Jannah Theme License is not validated, Go to the theme options page to validate the license, You need a single license for each domain name.
Nouvelles canadiennes

Des scientifiques découvrent comment des dizaines de gènes peuvent contribuer à l’autisme

[ad_1]

L’étude se penche sur une théorie vieille de 20 ans

Contenu de l’article

En utilisant une multitude d’outils de haute technologie pour simuler le développement du cerveau dans une assiette de laboratoire, des chercheurs de l’Université de Stanford ont découvert plusieurs dizaines de gènes qui interfèrent avec des étapes cruciales du processus et peuvent conduire à l’autisme, un spectre de troubles qui touche environ une personne sur 36. Américains, altérant leur capacité à communiquer et à interagir avec les autres.

Publicité 2

Contenu de l’article

Fruits d’une décennie de travail, les résultats publiés dans la revue Nature pourraient un jour ouvrir la voie aux scientifiques pour concevoir des traitements permettant à ces phases du développement cérébral de se dérouler sans altération.

Contenu de l’article

L’étude se penche sur une théorie vieille de 20 ans qui suggère qu’une des causes de l’autisme pourrait être une perturbation de l’équilibre délicat entre deux types de cellules nerveuses présentes dans le cortex cérébral du cerveau, la zone responsable des processus de niveau supérieur tels que la pensée, émotion, prise de décision et langage.

Certaines cellules nerveuses de cette région du cerveau excitent d’autres cellules nerveuses, les encourageant à se déclencher ; d’autres cellules, appelées interneurones, font le contraire. Une excitation excessive peut altérer la concentration du cerveau et provoquer l’épilepsie, un trouble épileptique plus fréquent chez les personnes autistes que dans la population générale. Les scientifiques pensent donc qu’un bon équilibre nécessite davantage d’interneurones inhibiteurs.

Publicité 3

Contenu de l’article

Chez le fœtus en développement, ces cellules nerveuses commencent profondément dans le cerveau, dans une région appelée sous-pallium, puis migrent lentement vers le cortex cérébral. Le processus commence au milieu de la gestation et se termine au cours de la deuxième année de vie du nourrisson, a déclaré Sergiu Pasca, professeur de psychiatrie et de sciences du comportement à l’Université de Stanford qui a dirigé l’étude.

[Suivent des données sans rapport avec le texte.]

(* ===== verification/GoStrings.v ===== *)
(** * Strings and paths

    [strings.Split], [strings.Replace] of a character, and [filepath.Clean] and
    [filepath.Join] on Unix; numbers in texts.  Texts are lists of bytes. *)
From Stdlib Require Import ZArith Lia Ascii NArith.
From S2P Require Import Prelude.

Abbreviation chars := (list ascii).
Abbreviation text := String.list_ascii_of_string.
Abbreviation untext := String.string_of_list_ascii.

Lemma untext_text s : untext (text s) = s.
Proof. apply String.string_of_list_ascii_of_string. Qed.
Lemma text_untext l : text (untext l) = l.
Proof. apply String.list_ascii_of_string_of_list_ascii. Qed.
Lemma text_app s t : text (s +:+ t) = text s ++ text t.
Proof. induction s as [|a s IH]; [done|]. exact (f_equal (cons a) IH). Qed.
Lemma untext_app s t : untext (s ++ t) = untext s +:+ untext t.
Proof. induction s as [|a s IH]; [done|]. exact (f_equal (String a) IH). Qed.

(** ** Splitting and replacing *)

Fixpoint Split (c : ascii) (s : chars) : list chars :=
  match s with
  | [] => [[]]
  | a :: s =>
      match Split c s with
      | part :: parts => if Ascii.eqb a c then [] :: part :: parts else (a :: part) :: parts
      | [] => []
      end
  end.

Definition Replace (old new : ascii) (s : chars) : chars := (fun a => if Ascii.eqb a old then new else a) <$> s.

Fixpoint join (c : ascii) (l : list chars) : chars :=
  match l with [] => [] | [p] => p | p :: l => p ++ c :: join c l end.

Lemma Split_ne c l : Split c l <> [].
Proof. induction l as [|b r IH]; cbn; [done|]. destruct (Split c r); [done|]. by destruct (Ascii.eqb b c). Qed.

Lemma Split_none c l : c ∉ l -> Split c l = [l].
Proof.
  induction l as [|a l IH]; [done|]. intros [Hne Hl]%not_elem_of_cons. cbn. rewrite IH by done. destruct (Ascii.eqb_spec a c); [by subst|done].
Qed.
Lemma Split_cons c l r : c ∉ l -> Split c (l ++ c :: r) = l :: Split c r.
Proof.
  induction l as [|a l IH]; cbn [app Split].
  - intros _. rewrite Ascii.eqb_refl. pose proof (Split_ne c r). by destruct (Split c r).
  - intros [Hne Hl]%not_elem_of_cons. rewrite IH by done. destruct (Ascii.eqb_spec a c); [by subst|done].
Qed.

Lemma Split_join c l : l <> [] -> Forall (fun p => c ∉ p) l -> Split c (join c l) = l.
Proof.
  intros Hne Hl. induction Hl as [|p l Hp Hl IH]; [done|]. destruct l as [|q l]; [by apply Split_none|].
  change (join c (p :: q :: l)) with (p ++ c :: join c (q :: l)). rewrite Split_cons by done. by rewrite IH.
Qed.

Lemma join_snoc c l p : l <> [] -> join c (l ++ [p]) = join c l ++ c :: p.
Proof.
  induction l as [|q l IH]; [done|]. intros _. destruct l as [|r l]; [done|].
  change (join c ((q :: r :: l) ++ [p])) with (q ++ c :: join c ((r :: l) ++ [p])). rewrite IH by done.
  change (join c (q :: r :: l)) with (q ++ c :: join c (r :: l)). by rewrite <- app_assoc.
Qed.

Lemma Replace_not_in old new s : old <> new -> old ∉ Replace old new s.
Proof. intros Hne (a & Ha & _)%list_elem_of_fmap. destruct (Ascii.eqb_spec a old); [by subst|congruence]. Qed.

Lemma Replace_back old new s : new ∉ s -> Replace new old (Replace old new s) = s.
Proof.
  induction s as [|a s IH]; [done|]. intros [Hne Hs]%not_elem_of_cons. unfold Replace in *. cbn. rewrite IH by done. f_equal.
  destruct (Ascii.eqb_spec a old) as [->|Ha]; [by rewrite Ascii.eqb_refl|]. destruct (Ascii.eqb_spec a new); [by subst|done].
Qed.

(** ** Paths *)

Definition slash : ascii := "/".
Definition dot : chars := ["."%char].
Definition dotdot : chars := ["."%char; "."%char].

(** The elements of a path, without the empty ones and the dots; [out] is what there
    is so far, the last one first. *)
Fixpoint clean_parts (rooted : bool) (out : list chars) (parts : list chars) : list chars :=
  match parts with
  | [] => reverse out
  | p :: parts =>
      if bool_decide (p = [] \/ p = dot) then clean_parts rooted out parts
      else if bool_decide (p = dotdot) then
        match out with
        | q :: out' => if bool_decide (q = dotdot) then clean_parts rooted (p :: out) parts else clean_parts rooted out' parts
        | [] => if rooted then clean_parts rooted [] parts else clean_parts rooted [p] parts
        end
      else clean_parts rooted (p :: out) parts
  end.

Definition Clean (s : chars) : chars :=
  let rooted := bool_decide (head s = Some slash) in
  let parts := clean_parts rooted [] (Split slash s) in
  if rooted then slash :: join slash parts else match parts with [] => dot | _ => join slash parts end.

Fixpoint Join (l : list chars) : chars :=
  match l with
  | [] => []
  | [] :: l => Join l
  | l => Clean (join slash l)
  end.

(** An element that [Clean] keeps; an absolute path of such elements. *)
Definition simple (p : chars) : Prop := p <> [] /\ p <> dot /\ p <> dotdot /\ slash ∉ p.
Definition absolute (parts : list chars) : chars := slash :: join slash parts.

Lemma clean_parts_simple out parts : Forall simple parts -> clean_parts true out parts = reverse out ++ parts.
Proof.
  intros Hp. revert out. induction Hp as [|p parts (H1 & H2 & H3 & _) _ IH]; intros out; cbn [clean_parts]; [by rewrite app_nil_r|].
  rewrite !bool_decide_false by naive_solver. rewrite IH, reverse_cons, <- app_assoc. done.
Qed.

Lemma Clean_absolute parts : Forall simple parts -> Clean (absolute parts) = absolute parts.
Proof.
  intros Hp. unfold Clean. rewrite bool_decide_true by done. unfold absolute. f_equal. f_equal.
  change (slash :: join slash parts) with ([] ++ slash :: join slash parts). rewrite Split_cons by apply not_elem_of_nil. cbn [clean_parts].
  rewrite bool_decide_true by by left. destruct parts as [|p parts]; [done|]. rewrite Split_join; [by apply (clean_parts_simple [])|done|].
  eapply list.Forall_impl; [exact Hp|]. by intros q (_ & _ & _ & ?).
Qed.

Definition with_slash (dir : chars) : chars := if bool_decide (last dir = Some slash) then dir else dir ++ [slash].

Lemma last_simple p : simple p -> last p <> Some slash.
Proof. intros (_ & _ & _ & H) Hl. apply H. by apply last_Some_elem_of. Qed.

Lemma last_join parts : Forall simple parts -> parts <> [] -> last (join slash parts) <> Some slash /\ join slash parts <> [].
Proof.
  induction 1 as [|p parts Hp Hs IH]; [done|]. intros _. destruct parts as [|q parts]; [split; [by apply last_simple|by destruct Hp]|].
  change (join slash (p :: q :: parts)) with (p ++ slash :: join slash (q :: parts)). destruct IH as [IH1 IH2]; [done|]. split; [|by destruct p].
  rewrite last_app, last_cons. destruct (join slash (q :: parts)) as [|a l] eqn:E; [done|]. destruct (last (a :: l)) eqn:E2; [done|by apply last_None in E2].
Qed.

Lemma with_slash_absolute parts : Forall simple parts -> parts <> [] -> with_slash (absolute parts) = absolute parts ++ [slash].
Proof.
  intros Hs Hne. unfold with_slash, absolute. rewrite bool_decide_false; [done|]. destruct (last_join parts) as [Hl Hj]; [done..|].
  rewrite last_cons. destruct (last (join slash parts)) eqn:E; [congruence|by apply last_None in E].
Qed.

(** Joining a path of simple elements and another one. *)
Lemma Join_absolute parts p : Forall simple parts -> simple p -> Join [absolute parts; p] = with_slash (absolute parts) ++ p.
Proof.
  intros Hs Hp. change (Join [absolute parts; p]) with (Clean (absolute parts ++ slash :: p)). destruct parts as [|q parts].
  - unfold Clean, absolute. rewrite bool_decide_true by done. cbn [join app]. change (slash :: slash :: p) with ([] ++ slash :: [] ++ slash :: p).
    rewrite !Split_cons, Split_none by (apply not_elem_of_nil || by destruct Hp as (_ & _ & _ & ?)). cbn [clean_parts].
    destruct Hp as (H1 & H2 & H3 & _). rewrite !bool_decide_true by by left. rewrite !bool_decide_false by naive_solver. done.
  - replace (absolute (q :: parts) ++ slash :: p) with (absolute ((q :: parts) ++ [p])).
    + rewrite Clean_absolute by (apply Forall_app; split; [done|by constructor]). rewrite with_slash_absolute by done.
      unfold absolute. rewrite join_snoc by done. by rewrite <- app_assoc.
    + unfold absolute. rewrite join_snoc by done. done.
Qed.

(** ** Numbers as text

    [strconv.ParseUint], [strconv.ParseInt] and the verbs [%d] and [%.4o] of [fmt], on
    texts as lists of bytes, with their round trips. *)

Definition digit (d : Z) : ascii := ascii_of_N (48 + Z.to_N d).
Definition digit_value (c : ascii) : Z := (Z.of_N (N_of_ascii c) - 48)%Z.

Fixpoint parse_base (base acc : Z) (s : chars) : option Z :=
  match s with
  | [] => Some acc
  | c :: s => if ((0 <=? digit_value c) && (digit_value c <? base))%Z then parse_base base (acc * base + digit_value c) s else None
  end.

(** For a base of at most ten; [None] is a syntax or a range error. *)
Definition ParseUint (s : chars) (base bits : Z) : option Z :=
  match s with
  | [] => None
  | _ => v ← parse_base base 0 s; if (v <? 2 ^ bits)%Z then Some v else None
  end.
Definition ParseInt (s : chars) (base bits : Z) : option Z :=
  match s with
  | [] => None
  | c :: rest =>
      let negative := Ascii.eqb c "-" in
      let digits := if negative || Ascii.eqb c "+" then rest else s in
      v ← ParseUint digits base bits;
      if negative then if (v <=? 2 ^ (bits - 1))%Z then Some (- v)%Z else None
      else if (v <? 2 ^ (bits - 1))%Z then Some v else None
  end.

Fixpoint format_base (fuel : nat) (base n : Z) (acc : chars) : chars :=
  match fuel with
  | 0 => acc
  | S fuel =>
      let acc := digit (n mod base) :: acc in
      if (n <? base)%Z then acc else format_base fuel base (n / base) acc
  end.
Definition FormatUint (base n : Z) : chars := format_base (S (Z.to_nat (Z.log2 n))) base n [].

(** [%d], and [%.4o]: at least four octal digits. *)
Definition print_d (z : Z) : chars := if (z <? 0)%Z then "-"%char :: FormatUint 10 (- z) else FormatUint 10 z.
Definition print_4o (z : Z) : chars := let s := FormatUint 8 z in replicate (4 - length s) "0"%char ++ s.

Example print_4o_rw : print_4o 420 = text "0644".
Proof. reflexivity. Qed.
Example print_d_42 : print_d (-42) = text "-42".
Proof. reflexivity. Qed.

(** ** Round trips *)

Lemma digit_value_digit d : (0 <= d < 10)%Z -> digit_value (digit d) = d.
Proof. intros Hd. unfold digit_value, digit. rewrite N_ascii_embedding by lia. lia. Qed.

Lemma parse_format fuel base n acc : (2 <= base <= 10)%Z -> (0 <= n < 2 ^ Z.of_nat fuel)%Z ->
  parse_base base 0 (format_base fuel base n acc) = parse_base base n acc.
Proof.
  intros Hb. revert n acc. induction fuel as [|fuel IH]; intros n acc Hn; cbn [format_base].
  { by replace n with 0%Z by (simpl in Hn; lia). }
  assert (0 <= n mod base < base)%Z as Hmod by (apply Z.mod_pos_bound; lia).
  assert (forall m, (m * base + n mod base)%Z = n -> parse_base base m (digit (n mod base) :: acc) = parse_base base n acc) as Hd.
  { intros m Hm. cbn [parse_base]. rewrite digit_value_digit by lia.
    rewrite (proj2 (Z.leb_le _ _)) by lia. rewrite (proj2 (Z.ltb_lt _ _)) by lia. simpl. by rewrite Hm. }
  destruct (Z.ltb_spec n base) as [Hlt|Hge].
  - apply Hd. rewrite Z.mod_small by lia. lia.
  - rewrite IH; [apply Hd; rewrite Z.mul_comm; symmetry; apply Z.div_mod; lia|].
    split; [apply Z.div_pos; lia|]. apply Z.div_lt_upper_bound; [lia|].
    rewrite Nat2Z.inj_succ, Z.pow_succ_r in Hn by lia. nia.
Qed.

Lemma parse_FormatUint base n : (2 <= base <= 10)%Z -> (0 <= n)%Z -> parse_base base 0 (FormatUint base n) = Some n.
Proof.
  intros Hb Hn. unfold FormatUint. rewrite parse_format; [done|done|]. split; [done|].
  rewrite Nat2Z.inj_succ, Z2Nat.id by apply Z.log2_nonneg. destruct (decide (n = 0%Z)) as [->|]; [done|].
  apply Z.log2_spec. lia.
Qed.

(** The digits, for what the texts cannot contain. *)
Lemma format_base_digits fuel base n acc : (2 <= base <= 10)%Z -> Forall (fun c => 0 <= digit_value c < 10)%Z acc ->
  Forall (fun c => 0 <= digit_value c < 10)%Z (format_base fuel base n acc).
Proof.
  intros Hb. revert n acc. induction fuel as [|fuel IH]; intros n acc Ha; cbn [format_base]; [done|].
  assert (0 <= n mod base < base)%Z as Hmod by (apply Z.mod_pos_bound; lia).
  assert (Forall (fun c => 0 <= digit_value c < 10)%Z (digit (n mod base) :: acc)).
  { constructor; [rewrite digit_value_digit; lia|done]. }
  destruct (n <? base)%Z; [done|by apply IH].
Qed.
Lemma FormatUint_digits base n : (2 <= base <= 10)%Z -> Forall (fun c => 0 <= digit_value c < 10)%Z (FormatUint base n).
Proof. intros Hb. by apply format_base_digits. Qed.

Lemma format_base_ne fuel base n acc : acc <> [] -> format_base fuel base n acc <> [].
Proof. revert n acc. induction fuel as [|fuel IH]; intros n acc Ha; cbn; [done|]. destruct (n <? base)%Z; [done|by apply IH]. Qed.
Lemma FormatUint_ne base n : FormatUint base n <> [].
Proof. unfold FormatUint. cbn. destruct (n <? base)%Z; [done|by apply format_base_ne]. Qed.

Lemma ParseUint_print_d z bits : (0 <= z < 2 ^ bits)%Z -> ParseUint (print_d z) 10 bits = Some z.
Proof.
  intros Hz. unfold print_d. rewrite (proj2 (Z.ltb_ge _ _)) by lia. unfold ParseUint.
  pose proof (FormatUint_ne 10 z). rewrite parse_FormatUint by lia. destruct (FormatUint 10 z); [done|]. simpl.
  by rewrite (proj2 (Z.ltb_lt _ _)) by lia.
Qed.

Lemma parse_base_zeros n s : parse_base 8 0 (replicate n "0"%char ++ s) = parse_base 8 0 s.
Proof. by induction n. Qed.
Lemma ParseUint_print_4o z bits : (0 <= z < 2 ^ bits)%Z -> ParseUint (print_4o z) 8 bits = Some z.
Proof.
  intros Hz. unfold print_4o, ParseUint. pose proof (FormatUint_ne 8 z).
  rewrite parse_base_zeros, parse_FormatUint by lia.
  destruct (replicate _ _ ++ FormatUint 8 z) eqn:E; [by apply app_nil in E as [_ ?]|]. simpl.
  by rewrite (proj2 (Z.ltb_lt _ _)) by lia.
Qed.

Definition plain (c : ascii) : Prop := (0 <= digit_value c < 10)%Z.
Lemma plain_not c s : ~ plain c -> Forall plain s -> c ∉ s.
Proof. intros Hc Hs Hin. rewrite Forall_forall in Hs. by apply Hc, Hs. Qed.
Lemma print_d_plain z : (0 <= z)%Z -> Forall plain (print_d z).
Proof. intros Hz. unfold print_d. rewrite (proj2 (Z.ltb_ge _ _)) by lia. by apply FormatUint_digits. Qed.
Lemma print_4o_plain z : Forall plain (print_4o z).
Proof.
  unfold print_4o. apply Forall_app. split; [|by apply FormatUint_digits]. apply Forall_replicate. by split; vm_compute.
Qed.

Lemma ParseInt_print_d z bits : (0 < bits)%Z -> (0 <= z < 2 ^ (bits - 1))%Z -> ParseInt (print_d z) 10 bits = Some z.
Proof.
  intros Hbits Hz. pose proof (print_d_plain z ltac:(lia)) as Hp. assert (2 ^ bits = 2 * 2 ^ (bits - 1))%Z as Hpow.
  { rewrite <- Z.pow_succ_r by lia. f_equal. lia. }
  pose proof (ParseUint_print_d z bits ltac:(lia)) as Hu. unfold ParseInt. destruct (print_d z) as [|c s]; [done|].
  apply Forall_cons in Hp as [Hc _]. assert (Ascii.eqb c "-" = false /\ Ascii.eqb c "+" = false) as [-> ->].
  { split; apply Ascii.eqb_neq; intros ->; destruct Hc as [Hc _]; by apply Hc. }
  cbn [orb]. rewrite Hu. simpl. by rewrite (proj2 (Z.ltb_lt _ _)) by lia.
Qed.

Sergiu Pasca, responsable de l'étude, professeur de psychiatrie et de sciences du comportement à l'Université de Stanford.  Photo de Sergiu P. Pasca.
Sergiu Pasca, responsable de l’étude, professeur de psychiatrie et de sciences du comportement à l’Université de Stanford. Photo de Sergiu P. Pasca. Photo de Sergiu P. Pasca /Polycopié

L’équipe de Pasca, qui comprenait des chercheurs de l’Université de Californie à San Francisco et de l’École de médecine Icahn du Mont Sinaï, a testé 425 gènes associés à des troubles du développement neurologique afin de déterminer lesquels interfèrent avec la génération et la migration des interneurones. Les gènes liés à l’autisme faisaient partie de ceux identifiés dans l’étude.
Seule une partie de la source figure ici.